___ Listed entries

(** ** The bounds of resting orders *)






(** ** The queue of a book *)





(** ** Depth and volume at a price *)

Lemma wrap_signed_small w z :
  0 < w → - 2 ^ (w - 1) ≤ z < 2 ^ (w - 1) → wrap_signed w z = z.
Proof.
  intros Hw Hz. unfold wrap_signed.
  assert (2 ^ w = 2 * 2 ^ (w - 1)) as Hp.
  { rewrite <- Z.pow_succ_r by lia. f_equal. lia. }
  rewrite Z.mod_small; lia.
Qed.

Lemma countAt_bounds price side : 0 ≤ countAt price side ≤ Z.of_nat (length side).
Proof.
  induction side as [|n side IH]; simpl; [lia|].
  destruct (Price (order n) =? price); lia.
Qed.

Lemma GetDepth_from side price : ∀ acc,
  0 ≤ acc →
  acc + Z.of_nat (length side) < 2 ^ 31 →
  fold_left (fun count n =>
               if Price (order n) =? price then wrap_signed 32 (count + 1)
               else count) side acc
  = acc + countAt price side.
Proof.
  induction side as [|n side IH]; intros acc Hlo Hhi; simpl; [lia|].
  simpl in Hhi. pose proof (countAt_bounds price side).
  destruct (Price (order n) =? price).
  - rewrite wrap_signed_small by (simpl; lia). rewrite IH; lia.
  - rewrite IH; lia.
Qed.

(** X15: what [GetDepth] counts.  On a side of fewer than 2^31 nodes,
    [GetDepth] is the number of nodes whose order has the given price;
    in particular it is 0 on an empty side and at a price nobody has. *)
Theorem GetDepth_counts side price :
  Z.of_nat (length side) < 2 ^ 31 →
  GetDepth side price = countAt price side.
Proof.
  intros H. unfold GetDepth. rewrite GetDepth_from; lia.
Qed.

Lemma GetDepth_counts_witness :
  let side := bids (fold_left AddBid [newOrder 1 99 1 Buy Limit "BTC-USD";
                                      newOrder 2 100 1 Buy Limit "BTC-USD";
                                      newOrder 3 99 4 Buy Limit "BTC-USD"]
                              NewOrderBook) in
  GetDepth side 99 = 2 ∧ GetDepth side 98 = 0.
Proof.
  intros side.
  assert (Z.of_nat (length side) < 2 ^ 31) as H by (simpl; lia).
  split; [exact (GetDepth_counts side 99 H)|exact (GetDepth_counts side 98 H)].
Defined.

Lemma quantityAt_bounds price side :
  Forall (fun n => 0 ≤ quantity n) side →
  0 ≤ quantityAt price side
  ≤ foldr (fun n acc => quantity n + acc) 0 side.
Proof.
  induction 1 as [|n side Hn _ IH]; simpl; [lia|].
  destruct (Price (order n) =? price); lia.
Qed.

Lemma GetTotalVolume_from side price : ∀ acc,
  Forall (fun n => 0 ≤ quantity n) side →
  0 ≤ acc →
  acc + foldr (fun n acc => quantity n + acc) 0 side < 2 ^ 63 →
  fold_left (fun volume n =>
               if Price (order n) =? price
               then wrap_signed 64 (volume + quantity n) else volume) side acc
  = acc + quantityAt price side.
Proof.
  induction side as [|n side IH]; intros acc Hall Hlo Hhi; simpl; [lia|].
  apply Forall_cons in Hall as [Hn Hall]. simpl in Hhi.
  pose proof (quantityAt_bounds price side Hall).
  destruct (Price (order n) =? price).
  - rewrite wrap_signed_small by (simpl; lia). rewrite IH; [lia|done|lia|lia].
  - rewrite IH; [lia|done|lia|lia].
Qed.

(** X16: what [GetTotalVolume] adds up.  On a side whose node quantities are
    not negative and add up to less than 2^63, [GetTotalVolume] is the sum
    of the node quantities (the quantities the orders had when they were
    added) of the nodes at the given price. *)
Theorem GetTotalVolume_sums side price :
  Forall (fun n => 0 ≤ quantity n) side →
  foldr (fun n acc => quantity n + acc) 0 side < 2 ^ 63 →
  GetTotalVolume side price = quantityAt price side.
Proof.
  intros Hall H. unfold GetTotalVolume. rewrite GetTotalVolume_from; [lia|done|lia|lia].
Qed.

Lemma GetTotalVolume_sums_witness :
  let side := bids (fold_left AddBid [newOrder 1 99 1 Buy Limit "BTC-USD";
                                      newOrder 2 100 1 Buy Limit "BTC-USD";
                                      newOrder 3 99 4 Buy Limit "BTC-USD"]
                              NewOrderBook) in
  GetTotalVolume side 99 = 5.
Proof.
  intros side.
  assert (Forall (fun n => 0 ≤ quantity n) side) as H1
    by (repeat constructor; simpl; lia).
  assert (foldr (fun n acc => quantity n + acc) 0 side < 2 ^ 63) as H2
    by (simpl; lia).
  exact (GetTotalVolume_sums side 99 H1 H2).
Defined.

Lemma depth_volume_by_key l1 l2 price :
  nodeKey <$> l1 = nodeKey <$> l2 →
  GetDepth l1 price = GetDepth l2 price
  ∧ GetTotalVolume l1 price = GetTotalVolume l2 price.
Proof.
  unfold GetDepth, GetTotalVolume. intros H.
  assert (∀ c v,
    fold_left (fun count n =>
                 if Price (order n) =? price then wrap_signed 32 (count + 1)
                 else count) l1 c
    = fold_left (fun count n =>
                   if Price (order n) =? price then wrap_signed 32 (count + 1)
                   else count) l2 c
    ∧ fold_left (fun volume n =>
                   if Price (order n) =? price
                   then wrap_signed 64 (volume + quantity n) else volume) l1 v
      = fold_left (fun volume n =>
                     if Price (order n) =? price
                     then wrap_signed 64 (volume + quantity n) else volume) l2 v)
    as Hgen; [|apply Hgen].
  revert l2 H. induction l1 as [|a l1 IH]; intros [|b l2] H c v; try done.
  rewrite !fmap_cons in H. unfold nodeKey at 1 3 in H.
  injection H as Hid Hp Hq Hrest.
  simpl. rewrite Hp, Hq. by apply IH.
Qed.

(** X17: fills do not show in depth and volume.  When a call returns, whatever
    it has filled, [GetDepth] and [GetTotalVolume] of the opposite side are
    at every price what they were before the call. *)
Theorem fills_invisible_to_depth fuel g ob o r price :
  ProcessOrder fuel g ob o = Some r →
  GetDepth (oppositeSide (Side o) (out_book r)) price
  = GetDepth (oppositeSide (Side o) ob) price
  ∧ GetTotalVolume (oppositeSide (Side o) (out_book r)) price
    = GetTotalVolume (oppositeSide (Side o) ob) price.
Proof.
  intros H. apply depth_volume_by_key.
  apply ProcessOrder_summary in H as (new & _ & _ & _ & _ & _ & _ & Hrest).
  destruct new as [|t new']; [by rewrite Hrest|].
  destruct Hrest as (m & Hb & _ & -> & _). rewrite bestOpposite_head in Hb.
  by rewrite (nodeKey_writeHead _ m _ Hb).
Qed.

Lemma fills_invisible_to_depth_witness :
  let o := newOrder 2 100 3 Buy Limit "BTC-USD" in
  ∃ r, ProcessOrder 2 g0 ask_100x5 o = Some r
       ∧ Remaining ∘ order <$> asks (out_book r) = [2]
       ∧ GetTotalVolume (asks (out_book r)) 100 = GetTotalVolume (asks ask_100x5) 100
       ∧ GetTotalVolume (asks ask_100x5) 100 = 5.
Proof.
  intros o. eexists. split; [reflexivity|]. split; [reflexivity|].
  split; [|reflexivity].
  exact (proj2 (fills_invisible_to_depth 2 g0 ask_100x5 o _ 100 eq_refl)).
Defined.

______

* _Aim of the exercise_: Everything from the line containing "destruct new as" to the final line of the entries above should be output exactly, and nothing more.

* _Your response_:
  destruct new as [|t new']; [by rewrite Hrest|].
  destruct Hrest as (m & Hb & _ & -> & _). rewrite bestOpposite_head in Hb.
  by rewrite (nodeKey_writeHead _ m _ Hb).
Qed.

Lemma fills_invisible_to_depth_witness :
  let o := newOrder 2 100 3 Buy Limit "BTC-USD" in
  ∃ r, ProcessOrder 2 g0 ask_100x5 o = Some r
       ∧ Remaining ∘ order <$> asks (out_book r) = [2]
       ∧ GetTotalVolume (asks (out_book r)) 100 = GetTotalVolume (asks ask_100x5) 100
       ∧ GetTotalVolume (asks ask_100x5) 100 = 5.
Proof.
  intros o. eexists. split; [reflexivity|]. split; [reflexivity|].
  split; [|reflexivity].
  exact (proj2 (fills_invisible_to_depth 2 g0 ask_100x5 o _ 100 eq_refl)).
Defined.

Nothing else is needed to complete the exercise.